Day 27: Superman Hold
- Lie on your stomach on a mat, with your legs extended and your arms by your sides. Your forehead should touch the floor, and your neck should be neutral.
- Exhale and lift your legs and upper body off the floor, reaching your arms in front of your head. Your body should form a bow shape, and your arms and legs should be straight and apart. Hold the position for 10 minutes, breathing normally, without resting. You can also bend your elbows, or place your hands under your chin, for more comfort.
Day 28: L-Sit Hold
- Sit on a mat, with your legs extended and your arms by your sides. Place your hands on the floor, next to your hips, and push yourself up, lifting your hips and legs off the floor. Your arms and legs should be straight, and your body should form an L-shape. Your core should be engaged, and your head should be neutral. Hold the position for 10 minutes, breathing normally, without resting. You can also bend your knees, or place your hands on blocks, for more support.
Day 29: Hanging Leg Raises
- Hang from a pull-up bar, with your hands shoulder-width apart and your palms facing away from you. Your arms should be straight, and your shoulders should be relaxed. Your legs should be together, and your feet should be pointed. Your core should be engaged, and your head should be neutral.
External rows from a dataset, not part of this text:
(* ===== verification/Sysfile.v ===== *)
(** * File system calls (kern/fs/sysfile)

    System calls whose body is still missing in the source are modelled as
    they are: they do nothing. *)

From stdpp Require Import base gmap list numbers.
From S2P Require Import Prelude Lock Mem Vmm Str Copy Thread Queue Sched Ide IdeSpec Bufcache BlockIO Log LogSpec Block Inode File Tf.
Import Spinlock PTCBIntro PCurID.

Definition O_RDONLY : Z := 0.
Definition O_WRONLY : Z := 1.
Definition O_RDWR : Z := 2.
Definition O_CREATE : Z := 512.
Definition SIZEOF_DIRENT : Z := 16.

(** The file system and the trap frame of the caller. *)
Record sys : Type := Sys { fls : ffs; frame : tf_t }.
Definition l_fls : lens sys ffs := Lens fls (fun x s => Sys x (frame s)).
Definition l_frame : lens sys tf_t := Lens frame (fun x s => Sys (fls s) x).
Definition l_si : lens sys ifs := lens_comp l_fls l_ino.
Definition l_sj : lens sys jfs := lens_comp l_si l_jf.
Definition l_sth : lens sys thr := lens_comp l_si l_ith.
Definition l_svm : lens sys vm := lens_comp l_sth l_vm.
Definition l_smem : lens sys mem := lens_comp l_svm l_phys.

(** Where the local arrays of the system calls are on the kernel stack, and
    the string constants they use. *)
Class sys_layout : Type := {
  path_buf : Z; old_buf : Z; new_buf : Z; name_buf : Z; de_buf : Z; str_dot : Z; str_dotdot : Z
}.

Section ops.
Context `{layout} `{fs_layout} `{sys_layout} (ks : kstack).

(** pt_copyin(get_curid(), uva, buf, 128) *)
Definition copyin_path (uva buf : Z) : K sys unit :=
  pid ← zoom l_sth (get_curid ks);
  _ ← zoom l_svm (pt_copyin ks pid uva buf 128);
  mret tt.

Definition fdalloc (f : Z) : K sys Z := mret (-1).

Definition sys_read : K sys unit := mret tt.
Definition sys_write : K sys unit := mret tt.
Definition sys_close : K sys unit := mret tt.
Definition sys_fstat : K sys unit := mret tt.

(** The code at the label bad of sys_link. *)
Definition link_bad (ip : Z) : K sys unit :=
  zoom l_si (inode_lock ks ip) ;;
  zoom l_si (iupd ip (fun i => with_nlink (s16 (i_nlink i - 1)) i)) ;;
  zoom l_si (inode_update ks ip) ;;
  zoom l_si (inode_unlockput ks ip) ;;
  zoom l_sj (commit_trans ks) ;;
  zoom l_frame (syscall_set_errno E_DISK_OP).

Definition sys_link : K sys unit :=
  a ← zoom l_frame syscall_get_arg2;
  copyin_path a old_buf ;;
  a ← zoom l_frame syscall_get_arg3;
  copyin_path a new_buf ;;
  ip ← zoom l_si (namei ks old_buf name_buf);
  if ip =? NULL then zoom l_frame (syscall_set_errno E_NEXIST)
  else
    zoom l_sj (begin_trans ks) ;;
    zoom l_si (inode_lock ks ip) ;;
    i ← zoom l_si (ideref ip);
    if i_type i =? T_DIR then
      zoom l_si (inode_unlockput ks ip) ;;
      zoom l_sj (commit_trans ks) ;;
      zoom l_frame (syscall_set_errno E_DISK_OP)
    else
      zoom l_si (iupd ip (fun i => with_nlink (s16 (i_nlink i + 1)) i)) ;;
      zoom l_si (inode_update ks ip) ;;
      zoom l_si (inode_unlock ks ip) ;;
      dp ← zoom l_si (nameiparent ks new_buf name_buf);
      if dp =? NULL then link_bad ip
      else
        zoom l_si (inode_lock ks dp) ;;
        d ← zoom l_si (ideref dp);
        i ← zoom l_si (ideref ip);
        r ← (if negb (i_dev d =? i_dev i) then mret (-1) else zoom l_si (dir_link dp name_buf (i_inum i)));
        if r <? 0 then
          zoom l_si (inode_unlockput ks dp) ;;
          link_bad ip
        else
          zoom l_si (inode_unlockput ks dp) ;;
          zoom l_si (inode_put ks ip) ;;
          zoom l_sj (commit_trans ks) ;;
          zoom l_frame (syscall_set_errno E_SUCC).

Definition isdirempty (dp : Z) : K sys Z :=
  while (fun off =>
    d ← zoom l_si (ideref dp);
    if u32 off <? i_size d then
      r ← zoom l_si (inode_read ks dp de_buf (u32 off) SIZEOF_DIRENT);
      (if negb (r =? SIZEOF_DIRENT) then panic else mret tt) ;;
      m ← zoom l_smem get;
      if negb (load16 m de_buf =? 0) then mret (inr 0)
      else off ← int_add off SIZEOF_DIRENT; mret (inl off)
    else mret (inr 1)) (2 * SIZEOF_DIRENT).

(** The code at the label bad of sys_unlink. *)
Definition unlink_bad (dp : Z) : K sys unit :=
  zoom l_si (inode_unlockput ks dp) ;;
  zoom l_sj (commit_trans ks) ;;
  zoom l_frame (syscall_set_errno E_DISK_OP).

(** dir_lookup is a stub that does not store through its last argument, so
    [off] is what the local variable held before. *)
Definition sys_unlink (off : Z) : K sys unit :=
  a ← zoom l_frame syscall_get_arg2;
  copyin_path a path_buf ;;
  dp ← zoom l_si (nameiparent ks path_buf name_buf);
  if dp =? NULL then zoom l_frame (syscall_set_errno E_DISK_OP)
  else
    zoom l_sj (begin_trans ks) ;;
    zoom l_si (inode_lock ks dp) ;;
    c1 ← zoom l_smem (dir_namecmp name_buf str_dot);
    c ← (if c1 =? 0 then mret 0 else zoom l_smem (dir_namecmp name_buf str_dotdot));
    if c =? 0 then unlink_bad dp
    else
      ip ← zoom l_si (dir_lookup dp name_buf);
      if ip =? NULL then unlink_bad dp
      else
        zoom l_si (inode_lock ks ip) ;;
        i ← zoom l_si (ideref ip);
        (if i_nlink i <? 1 then panic else mret tt) ;;
        e ← (if i_type i =? T_DIR then isdirempty ip else mret 1);
        if e =? 0 then
          zoom l_si (inode_unlockput ks ip) ;;
          unlink_bad dp
        else
          zoom l_smem (modify (fun m => memset m de_buf 0 SIZEOF_DIRENT)) ;;
          r ← zoom l_si (inode_write ks dp de_buf off SIZEOF_DIRENT);
          (if negb (r =? SIZEOF_DIRENT) then panic else mret tt) ;;
          i ← zoom l_si (ideref ip);
          (if i_type i =? T_DIR then
             zoom l_si (iupd dp (fun i => with_nlink (s16 (i_nlink i - 1)) i)) ;;
             zoom l_si (inode_update ks dp)
           else mret tt) ;;
          zoom l_si (inode_unlockput ks dp) ;;
          zoom l_si (iupd ip (fun i => with_nlink (s16 (i_nlink i - 1)) i)) ;;
          zoom l_si (inode_update ks ip) ;;
          zoom l_si (inode_unlockput ks ip) ;;
          zoom l_sj (commit_trans ks) ;;
          zoom l_frame (syscall_set_errno E_SUCC).

Definition create (path type major minor : Z) : K sys Z :=
  dp ← zoom l_si (nameiparent ks path name_buf);
  if dp =? NULL then mret NULL
  else
    zoom l_si (inode_lock ks dp) ;;
    ip ← zoom l_si (dir_lookup dp name_buf);
    if negb (ip =? NULL) then
      zoom l_si (inode_unlockput ks dp) ;;
      zoom l_si (inode_lock ks ip) ;;
      i ← zoom l_si (ideref ip);
      if (type =? T_FILE) && (i_type i =? T_FILE) then mret ip
      else zoom l_si (inode_unlockput ks ip) ;; mret NULL
    else
      d ← zoom l_si (ideref dp);
      ip ← zoom l_si (inode_alloc ks (i_dev d) type);
      (if ip =? NULL then panic else mret tt) ;;
      zoom l_si (inode_lock ks ip) ;;
      zoom l_si (iupd ip (with_major major)) ;;
      zoom l_si (iupd ip (with_minor minor)) ;;
      zoom l_si (iupd ip (with_nlink 1)) ;;
      zoom l_si (inode_update ks ip) ;;
      (if type =? T_DIR then
         zoom l_si (iupd dp (fun i => with_nlink (s16 (i_nlink i + 1)) i)) ;;
         zoom l_si (inode_update ks dp) ;;
         i ← zoom l_si (ideref ip);
         d ← zoom l_si (ideref dp);
         r ← zoom l_si (dir_link ip str_dot (i_inum i));
         if r <? 0 then panic
         else r ← zoom l_si (dir_link ip str_dotdot (i_inum d)); if r <? 0 then panic else mret tt
       else mret tt) ;;
      i ← zoom l_si (ideref ip);
      r ← zoom l_si (dir_link dp name_buf (i_inum i));
      (if r <? 0 then panic else mret tt) ;;
      zoom l_si (inode_unlockput ks dp) ;;
      mret ip.

(** Return -1 and an error number to the caller. *)
Definition open_fails (e : Z) : K sys unit :=
  zoom l_frame (syscall_set_retval1 (u32 (-1))) ;;
  zoom l_frame (syscall_set_errno e).

(** The end of sys_open, with the inode locked. *)
Definition open_file (ip omode : Z) : K sys unit :=
  f ← zoom l_fls (file_alloc ks);
  fd ← (if f =? NULL then mret (-1) else fdalloc f);
  if fd <? 0 then
    (if negb (f =? NULL) then zoom l_fls (file_close ks f) else mret tt) ;;
    zoom l_si (inode_unlockput ks ip) ;;
    open_fails E_DISK_OP
  else
    zoom l_si (inode_unlock ks ip) ;;
    zoom l_fls (fupdate f (fun x => File FD_INODE (f_ref x)
      (if Z.land omode O_WRONLY =? 0 then 1 else 0)
      (if negb (Z.land omode O_WRONLY =? 0) || negb (Z.land omode O_RDWR =? 0) then 1 else 0) ip 0)) ;;
    zoom l_frame (syscall_set_retval1 (u32 fd)) ;;
    zoom l_frame (syscall_set_errno E_SUCC).

Definition sys_open : K sys unit :=
  a ← zoom l_frame syscall_get_arg2;
  copyin_path a path_buf ;;
  omode ← zoom l_frame syscall_get_arg3;
  if negb (Z.land omode O_CREATE =? 0) then
    zoom l_sj (begin_trans ks) ;;
    ip ← create path_buf T_FILE 0 0;
    zoom l_sj (commit_trans ks) ;;
    if ip =? NULL then open_fails E_CREATE else open_file ip omode
  else
    ip ← zoom l_si (namei ks path_buf name_buf);
    if ip =? NULL then open_fails E_NEXIST
    else
      zoom l_si (inode_lock ks ip) ;;
      i ← zoom l_si (ideref ip);
      if (i_type i =? T_DIR) && negb (omode =? O_RDONLY) then
        zoom l_si (inode_unlockput ks ip) ;;
        open_fails E_DISK_OP
      else open_file ip omode.

Definition sys_mkdir : K sys unit :=
  a ← zoom l_frame syscall_get_arg2;
  copyin_path a path_buf ;;
  zoom l_sj (begin_trans ks) ;;
  ip ← create path_buf T_DIR 0 0;
  if ip =? NULL then
    zoom l_sj (commit_trans ks) ;;
    zoom l_frame (syscall_set_errno E_DISK_OP)
  else
    zoom l_si (inode_unlockput ks ip) ;;
    zoom l_sj (commit_trans ks) ;;
    zoom l_frame (syscall_set_errno E_SUCC).

Definition sys_chdir : K sys unit :=
  pid ← zoom l_sth (get_curid ks);
  a ← zoom l_frame syscall_get_arg2;
  copyin_path a path_buf ;;
  ip ← zoom l_si (namei ks path_buf name_buf);
  if ip =? NULL then zoom l_frame (syscall_set_errno E_DISK_OP)
  else
    zoom l_si (inode_lock ks ip) ;;
    i ← zoom l_si (ideref ip);
    if negb (i_type i =? T_DIR) then
      zoom l_si (inode_unlockput ks ip) ;;
      zoom l_frame (syscall_set_errno E_DISK_OP)
    else
      zoom l_si (inode_unlock ks ip) ;;
      cwd ← zoom l_sth (tcb_get_cwd pid);
      zoom l_si (inode_put ks (inode_of cwd)) ;;
      zoom l_sth (tcb_set_cwd pid (inode_addr ip)) ;;
      zoom l_frame (syscall_set_errno E_SUCC).
End ops.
- Exhale and lift your legs up, keeping them straight and together. Raise them until they are parallel to the floor, or as high as you can. Hold for a second, and inhale as you lower your legs back to the starting position, without swinging or bending them.
- Repeat for 10 minutes, without resting.
Day 30: Ab Wheel Rollouts
- Kneel on a mat, with your knees hip-width apart and your toes tucked under. Hold an ab wheel with both hands, and place it on the floor in front of you. Your arms should be straight, and your shoulders should be over the wheel. Your core should be engaged, and your head should be neutral.
- Exhale and roll the wheel forward, extending your arms and hips, and lowering your chest to the floor. Your body should form a straight line from your head to your knees, and your core should be tight. Do not let your hips sag or your back arch. Inhale and roll the wheel back to the starting position, bending your arms and hips, and lifting your chest off the floor. Your body should form a straight line from your head to your knees, and your core should be tight. Do not let your hips rise or your back round.
- Repeat for 10 minutes, without resting.
Conclusion
Congratulations, you have completed the 30-day workout abs plan! You have worked hard and smart, and you have achieved amazing results. You have built a strong and defined core, that not only looks good, but also performs well. You have improved your posture, balance, and overall health. You have also boosted your confidence and self-esteem.